INSTRUCTIONS TO FOLLOW
Once the line with "(** Nothing has" is found in the data, output it and each following line exactly, up to and including the line with "conn_ok k -> exists r", and nothing before or after.
BEGIN
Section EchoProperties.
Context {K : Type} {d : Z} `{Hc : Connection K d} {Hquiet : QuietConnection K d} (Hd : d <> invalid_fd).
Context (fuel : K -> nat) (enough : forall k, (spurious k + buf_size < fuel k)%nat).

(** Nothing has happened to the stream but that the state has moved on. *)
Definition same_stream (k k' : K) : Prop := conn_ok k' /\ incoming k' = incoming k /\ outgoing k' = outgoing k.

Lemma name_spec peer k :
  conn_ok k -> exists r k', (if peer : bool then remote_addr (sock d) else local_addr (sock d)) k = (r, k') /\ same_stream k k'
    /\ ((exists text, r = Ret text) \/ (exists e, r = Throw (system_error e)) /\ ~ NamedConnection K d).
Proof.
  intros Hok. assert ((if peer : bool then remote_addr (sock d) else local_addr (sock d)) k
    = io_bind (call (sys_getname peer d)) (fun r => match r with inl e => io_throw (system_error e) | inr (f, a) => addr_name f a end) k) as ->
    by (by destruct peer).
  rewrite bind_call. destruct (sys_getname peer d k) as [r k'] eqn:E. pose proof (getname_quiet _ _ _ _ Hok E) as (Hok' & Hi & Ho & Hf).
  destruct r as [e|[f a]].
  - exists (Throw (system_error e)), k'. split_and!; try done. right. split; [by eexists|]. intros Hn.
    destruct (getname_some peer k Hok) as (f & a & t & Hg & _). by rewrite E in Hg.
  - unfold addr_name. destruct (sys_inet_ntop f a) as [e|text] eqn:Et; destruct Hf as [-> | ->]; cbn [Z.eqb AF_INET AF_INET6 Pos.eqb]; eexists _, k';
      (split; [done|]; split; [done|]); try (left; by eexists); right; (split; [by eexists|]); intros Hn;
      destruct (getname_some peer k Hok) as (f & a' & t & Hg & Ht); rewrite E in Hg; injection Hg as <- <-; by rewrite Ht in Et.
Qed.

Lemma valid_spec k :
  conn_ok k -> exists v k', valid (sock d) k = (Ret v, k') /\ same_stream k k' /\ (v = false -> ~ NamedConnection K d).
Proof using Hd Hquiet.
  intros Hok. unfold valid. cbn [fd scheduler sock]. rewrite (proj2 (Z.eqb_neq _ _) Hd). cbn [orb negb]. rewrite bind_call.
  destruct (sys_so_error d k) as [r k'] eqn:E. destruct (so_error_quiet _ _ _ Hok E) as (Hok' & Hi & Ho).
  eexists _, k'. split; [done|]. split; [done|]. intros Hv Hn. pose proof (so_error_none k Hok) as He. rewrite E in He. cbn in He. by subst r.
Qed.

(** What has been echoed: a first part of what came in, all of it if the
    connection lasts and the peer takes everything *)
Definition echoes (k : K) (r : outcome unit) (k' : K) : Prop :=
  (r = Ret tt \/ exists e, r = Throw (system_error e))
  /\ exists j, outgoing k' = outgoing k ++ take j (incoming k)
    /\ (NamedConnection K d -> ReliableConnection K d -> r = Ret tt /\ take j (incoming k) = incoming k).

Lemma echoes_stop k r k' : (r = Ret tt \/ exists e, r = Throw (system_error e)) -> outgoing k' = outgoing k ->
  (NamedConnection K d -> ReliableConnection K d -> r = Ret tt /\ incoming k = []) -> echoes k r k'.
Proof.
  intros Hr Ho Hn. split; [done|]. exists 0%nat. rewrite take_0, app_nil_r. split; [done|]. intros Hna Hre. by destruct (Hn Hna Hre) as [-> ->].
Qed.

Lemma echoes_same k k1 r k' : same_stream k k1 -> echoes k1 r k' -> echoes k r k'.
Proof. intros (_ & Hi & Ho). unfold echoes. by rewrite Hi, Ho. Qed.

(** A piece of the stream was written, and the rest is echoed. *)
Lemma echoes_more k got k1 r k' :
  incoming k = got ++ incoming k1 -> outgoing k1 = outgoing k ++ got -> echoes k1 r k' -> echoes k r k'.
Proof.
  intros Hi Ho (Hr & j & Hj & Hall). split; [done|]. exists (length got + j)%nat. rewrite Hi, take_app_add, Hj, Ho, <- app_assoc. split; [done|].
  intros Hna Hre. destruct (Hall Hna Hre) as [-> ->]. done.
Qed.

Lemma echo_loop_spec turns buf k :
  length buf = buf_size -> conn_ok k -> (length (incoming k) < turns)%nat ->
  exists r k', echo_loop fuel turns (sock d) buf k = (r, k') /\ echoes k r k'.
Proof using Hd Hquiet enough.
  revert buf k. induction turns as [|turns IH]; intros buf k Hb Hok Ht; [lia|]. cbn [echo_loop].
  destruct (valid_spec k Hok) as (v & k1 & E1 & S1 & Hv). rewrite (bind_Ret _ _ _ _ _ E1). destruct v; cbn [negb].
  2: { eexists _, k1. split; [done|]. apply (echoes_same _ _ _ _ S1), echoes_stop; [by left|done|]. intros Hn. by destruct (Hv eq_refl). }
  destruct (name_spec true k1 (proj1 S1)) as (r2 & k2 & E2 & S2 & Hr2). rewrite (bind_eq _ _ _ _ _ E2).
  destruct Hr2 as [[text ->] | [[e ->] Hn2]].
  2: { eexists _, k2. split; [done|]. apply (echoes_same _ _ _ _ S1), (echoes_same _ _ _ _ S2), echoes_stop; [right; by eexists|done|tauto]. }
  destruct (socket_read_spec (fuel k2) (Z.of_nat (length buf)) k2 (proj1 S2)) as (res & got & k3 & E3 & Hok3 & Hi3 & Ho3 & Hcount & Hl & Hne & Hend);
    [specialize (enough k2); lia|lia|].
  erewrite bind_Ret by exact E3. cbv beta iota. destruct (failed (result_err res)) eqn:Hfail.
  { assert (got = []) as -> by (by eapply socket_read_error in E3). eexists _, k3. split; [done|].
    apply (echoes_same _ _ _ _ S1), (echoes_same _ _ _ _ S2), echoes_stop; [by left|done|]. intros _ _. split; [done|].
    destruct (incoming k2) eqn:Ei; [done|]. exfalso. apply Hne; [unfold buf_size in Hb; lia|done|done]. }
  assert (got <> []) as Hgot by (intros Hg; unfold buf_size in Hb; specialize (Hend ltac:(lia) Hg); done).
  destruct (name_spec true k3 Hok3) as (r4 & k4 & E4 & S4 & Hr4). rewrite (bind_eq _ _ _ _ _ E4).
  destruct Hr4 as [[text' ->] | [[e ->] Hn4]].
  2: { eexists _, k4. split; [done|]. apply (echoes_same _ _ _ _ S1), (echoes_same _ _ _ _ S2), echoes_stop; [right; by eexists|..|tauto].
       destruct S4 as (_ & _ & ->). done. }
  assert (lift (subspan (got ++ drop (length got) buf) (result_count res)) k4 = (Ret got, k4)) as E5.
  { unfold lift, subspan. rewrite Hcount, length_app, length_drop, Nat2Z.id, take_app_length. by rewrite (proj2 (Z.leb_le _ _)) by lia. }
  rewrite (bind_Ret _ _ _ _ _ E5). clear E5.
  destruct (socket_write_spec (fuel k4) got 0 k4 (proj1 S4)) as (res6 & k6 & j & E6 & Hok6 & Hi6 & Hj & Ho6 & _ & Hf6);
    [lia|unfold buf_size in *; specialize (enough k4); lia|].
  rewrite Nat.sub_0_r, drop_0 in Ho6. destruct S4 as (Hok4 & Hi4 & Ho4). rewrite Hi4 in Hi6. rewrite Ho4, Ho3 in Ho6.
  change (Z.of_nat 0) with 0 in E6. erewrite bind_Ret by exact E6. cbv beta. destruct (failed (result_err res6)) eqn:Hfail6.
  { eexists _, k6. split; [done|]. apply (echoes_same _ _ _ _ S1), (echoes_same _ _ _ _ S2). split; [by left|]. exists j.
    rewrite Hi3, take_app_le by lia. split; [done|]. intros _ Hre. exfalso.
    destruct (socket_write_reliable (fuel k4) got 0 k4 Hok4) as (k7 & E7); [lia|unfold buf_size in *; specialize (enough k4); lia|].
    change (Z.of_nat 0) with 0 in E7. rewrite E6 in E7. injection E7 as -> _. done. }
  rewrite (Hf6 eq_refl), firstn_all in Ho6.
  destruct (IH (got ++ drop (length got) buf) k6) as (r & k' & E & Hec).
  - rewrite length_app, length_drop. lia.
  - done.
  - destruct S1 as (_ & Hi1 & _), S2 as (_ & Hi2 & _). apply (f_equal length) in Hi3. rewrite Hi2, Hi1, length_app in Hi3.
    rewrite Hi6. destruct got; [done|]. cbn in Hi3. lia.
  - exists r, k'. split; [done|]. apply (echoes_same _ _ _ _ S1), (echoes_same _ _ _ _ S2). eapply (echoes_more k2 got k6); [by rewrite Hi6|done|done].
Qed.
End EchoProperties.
END
EXPECTED ANSWER
(** Nothing has happened to the stream but that the state has moved on. *)
Definition same_stream (k k' : K) : Prop := conn_ok k' /\ incoming k' = incoming k /\ outgoing k' = outgoing k.

Lemma name_spec peer k :
  conn_ok k -> exists r k', (if peer : bool then remote_addr (sock d) else local_addr (sock d)) k = (r, k') /\ same_stream k k'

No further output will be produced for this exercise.